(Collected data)

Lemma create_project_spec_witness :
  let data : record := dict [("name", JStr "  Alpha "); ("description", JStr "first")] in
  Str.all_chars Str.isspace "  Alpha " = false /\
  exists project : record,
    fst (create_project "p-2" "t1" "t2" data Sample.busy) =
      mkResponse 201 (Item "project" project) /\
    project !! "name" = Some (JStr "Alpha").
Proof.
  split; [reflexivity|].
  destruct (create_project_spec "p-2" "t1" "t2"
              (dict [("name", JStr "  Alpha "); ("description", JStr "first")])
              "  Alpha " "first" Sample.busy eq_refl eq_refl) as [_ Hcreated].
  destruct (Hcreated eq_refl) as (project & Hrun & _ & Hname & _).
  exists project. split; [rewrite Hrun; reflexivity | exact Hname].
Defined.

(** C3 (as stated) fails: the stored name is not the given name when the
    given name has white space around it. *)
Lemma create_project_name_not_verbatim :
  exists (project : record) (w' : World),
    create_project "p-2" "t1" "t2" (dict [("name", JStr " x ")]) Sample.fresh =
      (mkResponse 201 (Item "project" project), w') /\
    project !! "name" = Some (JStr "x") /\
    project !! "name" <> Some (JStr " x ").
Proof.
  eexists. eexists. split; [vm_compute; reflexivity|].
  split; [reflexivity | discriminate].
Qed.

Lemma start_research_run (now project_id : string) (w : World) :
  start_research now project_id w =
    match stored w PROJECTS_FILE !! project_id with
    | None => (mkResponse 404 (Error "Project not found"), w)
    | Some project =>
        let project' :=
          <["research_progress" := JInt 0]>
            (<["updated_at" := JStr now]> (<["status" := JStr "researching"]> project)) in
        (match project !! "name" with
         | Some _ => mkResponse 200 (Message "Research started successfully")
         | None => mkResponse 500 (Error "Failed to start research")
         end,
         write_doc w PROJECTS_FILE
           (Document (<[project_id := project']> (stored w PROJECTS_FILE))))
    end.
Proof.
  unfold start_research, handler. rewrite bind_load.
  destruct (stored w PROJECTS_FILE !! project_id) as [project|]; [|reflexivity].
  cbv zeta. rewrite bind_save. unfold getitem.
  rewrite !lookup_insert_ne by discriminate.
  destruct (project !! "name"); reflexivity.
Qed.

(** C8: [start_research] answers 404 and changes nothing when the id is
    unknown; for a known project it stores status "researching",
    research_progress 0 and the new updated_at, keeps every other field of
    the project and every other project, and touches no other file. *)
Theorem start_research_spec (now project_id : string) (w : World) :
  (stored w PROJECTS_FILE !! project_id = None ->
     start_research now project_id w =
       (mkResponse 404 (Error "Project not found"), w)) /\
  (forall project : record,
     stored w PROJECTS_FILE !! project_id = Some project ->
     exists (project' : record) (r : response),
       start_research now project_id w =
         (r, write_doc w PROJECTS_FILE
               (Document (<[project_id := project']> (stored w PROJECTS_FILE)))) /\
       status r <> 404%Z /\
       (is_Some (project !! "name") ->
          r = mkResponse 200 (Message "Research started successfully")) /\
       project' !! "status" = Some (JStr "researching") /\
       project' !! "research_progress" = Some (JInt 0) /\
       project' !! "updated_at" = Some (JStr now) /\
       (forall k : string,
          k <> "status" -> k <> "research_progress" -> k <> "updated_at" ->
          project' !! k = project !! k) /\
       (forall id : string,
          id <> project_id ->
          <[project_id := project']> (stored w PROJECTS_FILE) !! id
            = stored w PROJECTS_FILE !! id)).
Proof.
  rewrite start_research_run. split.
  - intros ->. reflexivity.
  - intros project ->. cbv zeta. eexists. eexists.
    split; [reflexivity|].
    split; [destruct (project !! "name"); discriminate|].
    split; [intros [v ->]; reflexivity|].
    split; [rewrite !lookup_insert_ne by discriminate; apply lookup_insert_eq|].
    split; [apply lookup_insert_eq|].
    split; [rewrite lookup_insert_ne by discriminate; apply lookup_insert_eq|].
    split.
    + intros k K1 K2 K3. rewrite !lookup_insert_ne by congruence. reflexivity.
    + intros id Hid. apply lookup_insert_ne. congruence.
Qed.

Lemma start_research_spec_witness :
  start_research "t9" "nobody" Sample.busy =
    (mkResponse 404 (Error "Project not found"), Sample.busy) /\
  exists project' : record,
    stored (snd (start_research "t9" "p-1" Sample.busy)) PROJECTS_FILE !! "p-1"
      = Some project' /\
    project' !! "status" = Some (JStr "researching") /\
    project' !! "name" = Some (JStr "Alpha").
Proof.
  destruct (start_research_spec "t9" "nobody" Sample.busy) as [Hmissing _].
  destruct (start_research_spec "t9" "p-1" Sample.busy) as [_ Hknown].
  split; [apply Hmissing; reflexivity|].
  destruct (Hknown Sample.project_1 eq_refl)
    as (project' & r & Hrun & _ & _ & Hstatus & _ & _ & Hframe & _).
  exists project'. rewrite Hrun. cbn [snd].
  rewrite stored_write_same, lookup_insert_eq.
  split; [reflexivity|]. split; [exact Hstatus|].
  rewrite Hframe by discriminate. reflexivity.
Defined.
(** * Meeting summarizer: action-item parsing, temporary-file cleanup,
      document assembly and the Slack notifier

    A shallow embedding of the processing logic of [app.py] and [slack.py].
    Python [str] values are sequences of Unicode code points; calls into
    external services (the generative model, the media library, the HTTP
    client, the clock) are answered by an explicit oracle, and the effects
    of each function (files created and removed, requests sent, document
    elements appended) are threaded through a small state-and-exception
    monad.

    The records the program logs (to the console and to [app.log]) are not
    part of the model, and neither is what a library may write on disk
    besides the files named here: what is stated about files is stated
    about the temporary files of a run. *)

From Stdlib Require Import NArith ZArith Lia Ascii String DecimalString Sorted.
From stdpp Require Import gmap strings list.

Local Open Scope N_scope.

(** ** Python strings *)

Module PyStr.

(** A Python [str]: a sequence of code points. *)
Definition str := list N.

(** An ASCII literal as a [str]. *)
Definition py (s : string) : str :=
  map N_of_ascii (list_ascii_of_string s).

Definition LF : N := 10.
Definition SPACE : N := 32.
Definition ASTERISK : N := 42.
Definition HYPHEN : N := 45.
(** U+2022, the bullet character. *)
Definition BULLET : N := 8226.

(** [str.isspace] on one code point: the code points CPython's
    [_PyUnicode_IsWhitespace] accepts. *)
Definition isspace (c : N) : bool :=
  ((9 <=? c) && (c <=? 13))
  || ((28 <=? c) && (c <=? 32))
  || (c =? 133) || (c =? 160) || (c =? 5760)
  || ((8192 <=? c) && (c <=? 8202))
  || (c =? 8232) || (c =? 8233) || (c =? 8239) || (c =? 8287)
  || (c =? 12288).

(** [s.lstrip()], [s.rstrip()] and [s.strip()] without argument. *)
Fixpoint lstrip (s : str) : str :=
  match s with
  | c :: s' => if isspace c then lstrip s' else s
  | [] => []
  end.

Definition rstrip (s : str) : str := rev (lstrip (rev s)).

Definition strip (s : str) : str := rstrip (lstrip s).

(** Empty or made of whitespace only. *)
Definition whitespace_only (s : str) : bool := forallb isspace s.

§ **EXERCISE DETAILS**:
Reproduce each line of the data without any change.

§ **ANSWER BOX**:
Lemma create_project_spec_witness :
  let data : record := dict [("name", JStr "  Alpha "); ("description", JStr "first")] in
  Str.all_chars Str.isspace "  Alpha " = false /\
  exists project : record,
    fst (create_project "p-2" "t1" "t2" data Sample.busy) =
      mkResponse 201 (Item "project" project) /\
    project !! "name" = Some (JStr "Alpha").
Proof.
  split; [reflexivity|].
  destruct (create_project_spec "p-2" "t1" "t2"
              (dict [("name", JStr "  Alpha "); ("description", JStr "first")])
              "  Alpha " "first" Sample.busy eq_refl eq_refl) as [_ Hcreated].
  destruct (Hcreated eq_refl) as (project & Hrun & _ & Hname & _).
  exists project. split; [rewrite Hrun; reflexivity | exact Hname].
Defined.

(** C3 (as stated) fails: the stored name is not the given name when the
    given name has white space around it. *)
Lemma create_project_name_not_verbatim :
  exists (project : record) (w' : World),
    create_project "p-2" "t1" "t2" (dict [("name", JStr " x ")]) Sample.fresh =
      (mkResponse 201 (Item "project" project), w') /\
    project !! "name" = Some (JStr "x") /\
    project !! "name" <> Some (JStr " x ").
Proof.
  eexists. eexists. split; [vm_compute; reflexivity|].
  split; [reflexivity | discriminate].
Qed.

Lemma start_research_run (now project_id : string) (w : World) :
  start_research now project_id w =
    match stored w PROJECTS_FILE !! project_id with
    | None => (mkResponse 404 (Error "Project not found"), w)
    | Some project =>
        let project' :=
          <["research_progress" := JInt 0]>
            (<["updated_at" := JStr now]> (<["status" := JStr "researching"]> project)) in
        (match project !! "name" with
         | Some _ => mkResponse 200 (Message "Research started successfully")
         | None => mkResponse 500 (Error "Failed to start research")
         end,
         write_doc w PROJECTS_FILE
           (Document (<[project_id := project']> (stored w PROJECTS_FILE))))
    end.
Proof.
  unfold start_research, handler. rewrite bind_load.
  destruct (stored w PROJECTS_FILE !! project_id) as [project|]; [|reflexivity].
  cbv zeta. rewrite bind_save. unfold getitem.
  rewrite !lookup_insert_ne by discriminate.
  destruct (project !! "name"); reflexivity.
Qed.

(** C8: [start_research] answers 404 and changes nothing when the id is
    unknown; for a known project it stores status "researching",
    research_progress 0 and the new updated_at, keeps every other field of
    the project and every other project, and touches no other file. *)
Theorem start_research_spec (now project_id : string) (w : World) :
  (stored w PROJECTS_FILE !! project_id = None ->
     start_research now project_id w =
       (mkResponse 404 (Error "Project not found"), w)) /\
  (forall project : record,
     stored w PROJECTS_FILE !! project_id = Some project ->
     exists (project' : record) (r : response),
       start_research now project_id w =
         (r, write_doc w PROJECTS_FILE
               (Document (<[project_id := project']> (stored w PROJECTS_FILE)))) /\
       status r <> 404%Z /\
       (is_Some (project !! "name") ->
          r = mkResponse 200 (Message "Research started successfully")) /\
       project' !! "status" = Some (JStr "researching") /\
       project' !! "research_progress" = Some (JInt 0) /\
       project' !! "updated_at" = Some (JStr now) /\
       (forall k : string,
          k <> "status" -> k <> "research_progress" -> k <> "updated_at" ->
          project' !! k = project !! k) /\
       (forall id : string,
          id <> project_id ->
          <[project_id := project']> (stored w PROJECTS_FILE) !! id
            = stored w PROJECTS_FILE !! id)).
Proof.
  rewrite start_research_run. split.
  - intros ->. reflexivity.
  - intros project ->. cbv zeta. eexists. eexists.
    split; [reflexivity|].
    split; [destruct (project !! "name"); discriminate|].
    split; [intros [v ->]; reflexivity|].
    split; [rewrite !lookup_insert_ne by discriminate; apply lookup_insert_eq|].
    split; [apply lookup_insert_eq|].
    split; [rewrite lookup_insert_ne by discriminate; apply lookup_insert_eq|].
    split.
    + intros k K1 K2 K3. rewrite !lookup_insert_ne by congruence. reflexivity.
    + intros id Hid. apply lookup_insert_ne. congruence.
Qed.

Lemma start_research_spec_witness :
  start_research "t9" "nobody" Sample.busy =
    (mkResponse 404 (Error "Project not found"), Sample.busy) /\
  exists project' : record,
    stored (snd (start_research "t9" "p-1" Sample.busy)) PROJECTS_FILE !! "p-1"
      = Some project' /\
    project' !! "status" = Some (JStr "researching") /\
    project' !! "name" = Some (JStr "Alpha").
Proof.
  destruct (start_research_spec "t9" "nobody" Sample.busy) as [Hmissing _].
  destruct (start_research_spec "t9" "p-1" Sample.busy) as [_ Hknown].
  split; [apply Hmissing; reflexivity|].
  destruct (Hknown Sample.project_1 eq_refl)
    as (project' & r & Hrun & _ & _ & Hstatus & _ & _ & Hframe & _).
  exists project'. rewrite Hrun. cbn [snd].
  rewrite stored_write_same, lookup_insert_eq.
  split; [reflexivity|]. split; [exact Hstatus|].
  rewrite Hframe by discriminate. reflexivity.
Defined.
(** * Meeting summarizer: action-item parsing, temporary-file cleanup,
      document assembly and the Slack notifier

    A shallow embedding of the processing logic of [app.py] and [slack.py].
    Python [str] values are sequences of Unicode code points; calls into
    external services (the generative model, the media library, the HTTP
    client, the clock) are answered by an explicit oracle, and the effects
    of each function (files created and removed, requests sent, document
    elements appended) are threaded through a small state-and-exception
    monad.

    The records the program logs (to the console and to [app.log]) are not
    part of the model, and neither is what a library may write on disk
    besides the files named here: what is stated about files is stated
    about the temporary files of a run. *)

From Stdlib Require Import NArith ZArith Lia Ascii String DecimalString Sorted.
From stdpp Require Import gmap strings list.

Local Open Scope N_scope.

(** ** Python strings *)

Module PyStr.

(** A Python [str]: a sequence of code points. *)
Definition str := list N.

(** An ASCII literal as a [str]. *)
Definition py (s : string) : str :=
  map N_of_ascii (list_ascii_of_string s).

Definition LF : N := 10.
Definition SPACE : N := 32.
Definition ASTERISK : N := 42.
Definition HYPHEN : N := 45.
(** U+2022, the bullet character. *)
Definition BULLET : N := 8226.

(** [str.isspace] on one code point: the code points CPython's
    [_PyUnicode_IsWhitespace] accepts. *)
Definition isspace (c : N) : bool :=
  ((9 <=? c) && (c <=? 13))
  || ((28 <=? c) && (c <=? 32))
  || (c =? 133) || (c =? 160) || (c =? 5760)
  || ((8192 <=? c) && (c <=? 8202))
  || (c =? 8232) || (c =? 8233) || (c =? 8239) || (c =? 8287)
  || (c =? 12288).

(** [s.lstrip()], [s.rstrip()] and [s.strip()] without argument. *)
Fixpoint lstrip (s : str) : str :=
  match s with
  | c :: s' => if isspace c then lstrip s' else s
  | [] => []
  end.

Definition rstrip (s : str) : str := rev (lstrip (rev s)).

Definition strip (s : str) : str := rstrip (lstrip s).

(** Empty or made of whitespace only. *)
Definition whitespace_only (s : str) : bool := forallb isspace s.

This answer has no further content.